(* ===== verification/MemoryStore.v ===== *)
(** * The memory journal, src/eco_memory/store.py

    [PrivateMemoryStore] keeps sealed records in a SQLite file and their bytes in
    the artifact store.  The file has the records, a hash chain of their digests,
    and a metadata row with the head of the chain; rows are authenticated by HMAC.
    A call runs in one transaction, so a call that raises leaves the file as it
    was.  [_prepare_location], the integrity check of SQLite itself and the
    creation of the index are left out. *)

From S2P Require Import Prelude Json Digest PyTime PyClock Schema RouteRecords RouteConsumption ArtifactStore MemoryContracts.

Definition MEMORY_STORE_APPLICATION_ID : Z := 0x45434D36.
Definition MEMORY_STORE_SCHEMA_VERSION : Z := 1.
Definition MEMORY_STORE_DOMAIN := "eco-private-memory-store-v1".
Definition memory_error (code : string) : py_error := RuntimeStoreError code.
Definition unauthentic : py_error := memory_error "ECO_MEMORY_AUTHENTICATION_FAILED".
Definition unavailable : py_error := memory_error "ECO_MEMORY_STORE_UNAVAILABLE".

(** The rows of the tables. *)
Record record_row : Type := {
  rr_id : string; rr_digest : string; rr_namespace : string; rr_created : string;
  rr_expires : option string; rr_data_class : string; rr_privacy : string; rr_type : string;
  rr_json : string; rr_key_id : string; rr_hmac : string;
}.
Record journal_row : Type := {
  jr_sequence : Z; jr_digest : string; jr_previous : string; jr_hash : string; jr_key_id : string;
  jr_hmac : string;
}.
Record store_meta : Type := {
  sm_store_id : string; sm_schema_version : Z; sm_key_id : string; sm_head_sequence : Z;
  sm_head_hash : string; sm_hmac : string;
}.
Record memory_db : Type := {
  md_application_id : Z; md_user_version : Z; md_tables : bool; md_meta : option store_meta;
  md_records : list record_row; md_journal : list journal_row;
}.
Definition empty_memory_db : memory_db :=
  {| md_application_id := 0; md_user_version := 0; md_tables := false; md_meta := None;
     md_records := []; md_journal := [] |}.

(** A record read from the file, with its fields. *)
Notation loaded := (json * memory)%type.

Section Store.
Context `{FromIso} `{Crypto} `{Jsonschema}.

(** ** Helpers *)

Definition _namespace_key (namespace : list (string * json)) : string := canonical_json (JObj namespace).
(** [_preserved_relations] and, in retrieval.py, [_relations]. *)
Definition relations_of (m : memory) : list link :=
  map (fun rt => (mm_digest m, rt.1, rt.2)) (link_pairs (mm_links m))
  ++ match mm_compaction m with Some c => co_relations c | None => [] end.
Definition _artifact_binding (p : ArtifactAvailabilityProof) : artifact :=
  {| ar_ref := pf_ref p; ar_sha256 := pf_sha256 p; ar_length := pf_length p |}.

Definition _meta_payload (k : journal_key) (store_id : string) (head_sequence : Z) (head_hash : string) : json :=
  JObj [("domain", JStr MEMORY_STORE_DOMAIN); ("schemaVersion", JInt MEMORY_STORE_SCHEMA_VERSION);
        ("storeId", JStr store_id); ("keyId", JStr (jk_key_id k)); ("headSequence", JInt head_sequence);
        ("headHash", JStr head_hash)].
Definition record_payload (digest encoded : string) : json :=
  JObj [("domain", JStr MEMORY_STORE_DOMAIN); ("recordDigest", JStr digest); ("recordJson", JStr encoded)].
Definition journal_hash (sequence : Z) (digest previous : string) : string :=
  entry_hash (JObj [("domain", JStr MEMORY_STORE_DOMAIN); ("sequence", JInt sequence);
                    ("recordDigest", JStr digest); ("previousHash", JStr previous)]).
Definition journal_payload (hash : string) : json := JObj [("entryHash", JStr hash)].

(** [artifacts[binding["sha256"]] = binding], the values of the dict. *)
Definition by_sha (bindings : list artifact) : list artifact :=
  map snd (map_to_list (foldl (fun m b => <[ar_sha256 b := b]> m) (∅ : gmap string artifact) bindings)).
(** The bindings and relations of the sources of a compaction. *)
Definition bindings_of (sources : list memory) : list artifact :=
  _sorted_artifacts (by_sha (concat (map (fun m => mm_content m :: mm_artifacts m) sources))).
Definition links_of (sources : list memory) : list link :=
  sorted_links (concat (map relations_of sources)).
(** Instants of the expiries of [sources]; all are times. *)
Definition expiries (sources : list memory) : list Z := omap (fun m => mm_expires m ≫= read_time) sources.
Definition min_list (x : Z) (l : list Z) : Z := foldl Z.min x l.

(** ** Reading rows *)

Definition _verified_meta (k : journal_key) (db : memory_db) : result store_meta :=
  raise unavailable when (negb (md_tables db)) else
  match md_meta db with
  | None => Err unauthentic
  | Some m =>
      raise unauthentic when
        (negb (sm_schema_version m =? MEMORY_STORE_SCHEMA_VERSION) || (sm_key_id m != jk_key_id k)) else
      let! same := compare_digest (sm_hmac m)
                     (sign k (_meta_payload k (sm_store_id m) (sm_head_sequence m) (sm_head_hash m))) in
      raise unauthentic when (negb same) else Ok m
  end.

Definition _decode_record (row : record_row) : result loaded :=
  match json_loads (rr_json row) with
  | None => Err (memory_error "ECO_MEMORY_RECORD_INVALID")
  | Some document =>
      match validate_memory_record document with
      | Err ContractValidationError => Err (memory_error "ECO_MEMORY_RECORD_INVALID")
      | r => r
      end
  end.

Definition _verify_record_row (k : journal_key) (row : record_row) : result loaded :=
  let! ' (document, m) := _decode_record row in
  raise unauthentic when
    ((rr_digest row != mm_digest m) || (rr_id row != mm_id m)
     || (rr_namespace row != _namespace_key (mm_namespace m)) || (rr_key_id row != jk_key_id k)) else
  let! same := compare_digest (rr_hmac row) (sign k (record_payload (rr_digest row) (rr_json row))) in
  raise unauthentic when (negb same) else Ok (document, m).

(** [SELECT * FROM records WHERE record_digest = ?] *)
Definition find_digest (digest : string) (rows : list record_row) : option record_row :=
  List.find (fun r => rr_digest r == digest) rows.
Definition _load_digest_locked (k : journal_key) (db : memory_db) (digest : string)
  : result (option loaded) :=
  match find_digest digest (md_records db) with
  | None => Ok None
  | Some row => let! l := _verify_record_row k row in Ok (Some l)
  end.

(** The digests a record refers to. *)
Definition related (m : memory) : list string :=
  map snd (link_pairs (mm_links m))
  ++ match mm_compaction m with
     | Some c => co_sources c ++ concat (map (fun r => [r.1.1; r.2]) (co_relations c))
     | None => []
     end.
Definition link_invalid : py_error := memory_error "ECO_MEMORY_LINK_INVALID".
Definition load_related (k : journal_key) (db : memory_db) (namespace : string) (digest : string)
  : result (string * memory) :=
  let! record := _load_digest_locked k db digest in
  match record with
  | Some (_, m) => raise link_invalid when (_namespace_key (mm_namespace m) != namespace) else Ok (digest, m)
  | None => Err link_invalid
  end.

Definition compaction_invalid : py_error := memory_error "ECO_MEMORY_COMPACTION_INVALID".
(** The checks of a summary against its loaded sources. *)
Definition check_compaction (expires : option string) (c : compaction) (sources : list memory)
  : result unit :=
  raise compaction_invalid when
    ((co_artifacts c != bindings_of sources) || (co_relations c != links_of sources)) else
  match expiries sources with
  | [] => Ok tt
  | x :: l =>
      raise compaction_invalid when
        (match expires ≫= read_time with None => true | Some e => min_list x l <? e end) else Ok tt
  end.

Definition _require_related_locked (k : journal_key) (db : memory_db) (m : memory) : result unit :=
  let namespace := _namespace_key (mm_namespace m) in
  let! found := map_result (load_related k db namespace) (sorted_set (related m)) in
  match mm_compaction m with
  | None => Ok tt
  | Some c =>
      let! sources := map_result (fun d => some_or KeyError (assoc d found)) (co_sources c) in
      check_compaction (mm_expires m) c sources
  end.

(** Each object once, by digest: the first binding decides. *)
Fixpoint first_bindings (seen : list string) (l : list artifact) : list artifact :=
  match l with
  | [] => []
  | b :: l' =>
      if ar_sha256 b in? seen then first_bindings seen l'
      else b :: first_bindings (ar_sha256 b :: seen) l'
  end.
Definition all_bindings (m : memory) : list artifact :=
  mm_content m :: mm_artifacts m
  ++ match mm_compaction m with Some c => co_artifacts c | None => [] end.
Definition verify_binding (s : artifact_store) (b : artifact) : result unit :=
  verify_record s (ar_ref b) (ar_sha256 b) (ar_length b).
Definition _verify_artifact_bindings (s : artifact_store) (m : memory) : result unit :=
  let! _ := map_result (verify_binding s) (first_bindings [] (all_bindings m)) in Ok tt.

(** ** verify *)

Fixpoint verify_journal (k : journal_key) (digests : list string) (expected_sequence : Z)
    (previous : string) (rows : list journal_row) : result string :=
  match rows with
  | [] => Ok previous
  | row :: rows' =>
      let expected_hash := journal_hash expected_sequence (jr_digest row) previous in
      raise unauthentic when
        (negb (jr_sequence row =? expected_sequence) || negb (jr_digest row in? digests)
         || (jr_previous row != previous) || (jr_hash row != expected_hash)
         || (jr_key_id row != jk_key_id k)) else
      let! same := compare_digest (jr_hmac row) (sign k (journal_payload expected_hash)) in
      raise unauthentic when (negb same) else
      verify_journal k digests (expected_sequence + 1) expected_hash rows'
  end.

(** [ORDER BY record_digest] and [ORDER BY sequence] *)
Definition by_digest (rows : list record_row) : list record_row :=
  py_sorted (fun a b => String.leb (rr_digest a) (rr_digest b)) rows.
Definition in_sequence (rows : list journal_row) : list journal_row :=
  py_sorted (fun a b => jr_sequence a <=? jr_sequence b) rows.

Definition verify_locked (k : journal_key) (db : memory_db) : result (list loaded * string) :=
  let! meta := _verified_meta k db in
  let! documents := map_result (_verify_record_row k) (by_digest (md_records db)) in
  let journal := in_sequence (md_journal db) in
  let! previous := verify_journal k (map rr_digest (md_records db)) 1 GENESIS_DIGEST journal in
  raise unauthentic when
    (negb (length journal =? length documents)%nat
     || negb (sm_head_sequence meta =? Z.of_nat (length journal)) || (sm_head_hash meta != previous)) else
  let! _ := map_result (fun l => _require_related_locked k db l.2) documents in
  Ok (documents, previous).

(** An open store: [ms_closed] after [close()]. *)
Record PrivateMemoryStore : Type := { ms_key : journal_key; ms_closed : bool }.
Definition ms_close (s : PrivateMemoryStore) : PrivateMemoryStore :=
  {| ms_key := ms_key s; ms_closed := true |}.
Definition _transaction {A} (s : PrivateMemoryStore) (body : journal_key → result A) : result A :=
  raise (memory_error "ECO_MEMORY_STORE_CLOSED") when (ms_closed s) else body (ms_key s).

(** [verify(verify_artifacts=...)]: the record count and the head. *)
Definition ms_verify (s : PrivateMemoryStore) (art : artifact_store) (db : memory_db)
    (verify_artifacts : bool) : result (nat * string) :=
  let! ' (documents, previous) := _transaction s (fun k => verify_locked k db) in
  let! _ :=
    if verify_artifacts then map_result (fun l => _verify_artifact_bindings art l.2) documents else Ok [] in
  Ok (length documents, previous).

(** [PrivateMemoryStore(path, ...)]: an empty file gets its tables; [token] is
    [secrets.token_hex(16)]. *)
Definition mk_store_meta (k : journal_key) (store_id : string) (sequence : Z) (hash : string) : store_meta :=
  {| sm_store_id := store_id; sm_schema_version := MEMORY_STORE_SCHEMA_VERSION; sm_key_id := jk_key_id k;
     sm_head_sequence := sequence; sm_head_hash := hash;
     sm_hmac := sign k (_meta_payload k store_id sequence hash) |}.
Definition initialized (k : journal_key) (token : string) (db : memory_db) : result memory_db :=
  if (md_application_id db =? 0) && (md_user_version db =? 0) then
    raise unavailable when (md_tables db) else
    Ok {| md_application_id := MEMORY_STORE_APPLICATION_ID; md_user_version := MEMORY_STORE_SCHEMA_VERSION;
          md_tables := true; md_meta := Some (mk_store_meta k token 0 GENESIS_DIGEST); md_records := [];
          md_journal := [] |}
  else
    raise (memory_error "ECO_MEMORY_PROFILE_MISMATCH") when
      (negb (md_application_id db =? MEMORY_STORE_APPLICATION_ID)
       || negb (md_user_version db =? MEMORY_STORE_SCHEMA_VERSION)) else
    Ok db.
Definition open_memory (hmac_key key_id token : string) (art : artifact_store) (db : memory_db)
  : memory_db * result PrivateMemoryStore :=
  if (String.length hmac_key <? 32)%nat || negb (is_identifier key_id) then (db, Err ValueError)
  else
    let s := {| ms_key := {| jk_hmac_key := hmac_key; jk_key_id := key_id |}; ms_closed := false |} in
    match initialized (ms_key s) token db with
    | Err e => (db, Err e)
    | Ok db' => (db', let! _ := ms_verify s art db' false in Ok s)
    end.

━━━━━━━━━━━━━━━━━━━━

Work item:
Lines from the start of the entries through the one containing "itself and the" are to be set down again exactly, both ends included.

Task answer:
(* ===== verification/MemoryStore.v ===== *)
(** * The memory journal, src/eco_memory/store.py

    [PrivateMemoryStore] keeps sealed records in a SQLite file and their bytes in
    the artifact store.  The file has the records, a hash chain of their digests,
    and a metadata row with the head of the chain; rows are authenticated by HMAC.
    A call runs in one transaction, so a call that raises leaves the file as it
    was.  [_prepare_location], the integrity check of SQLite itself and the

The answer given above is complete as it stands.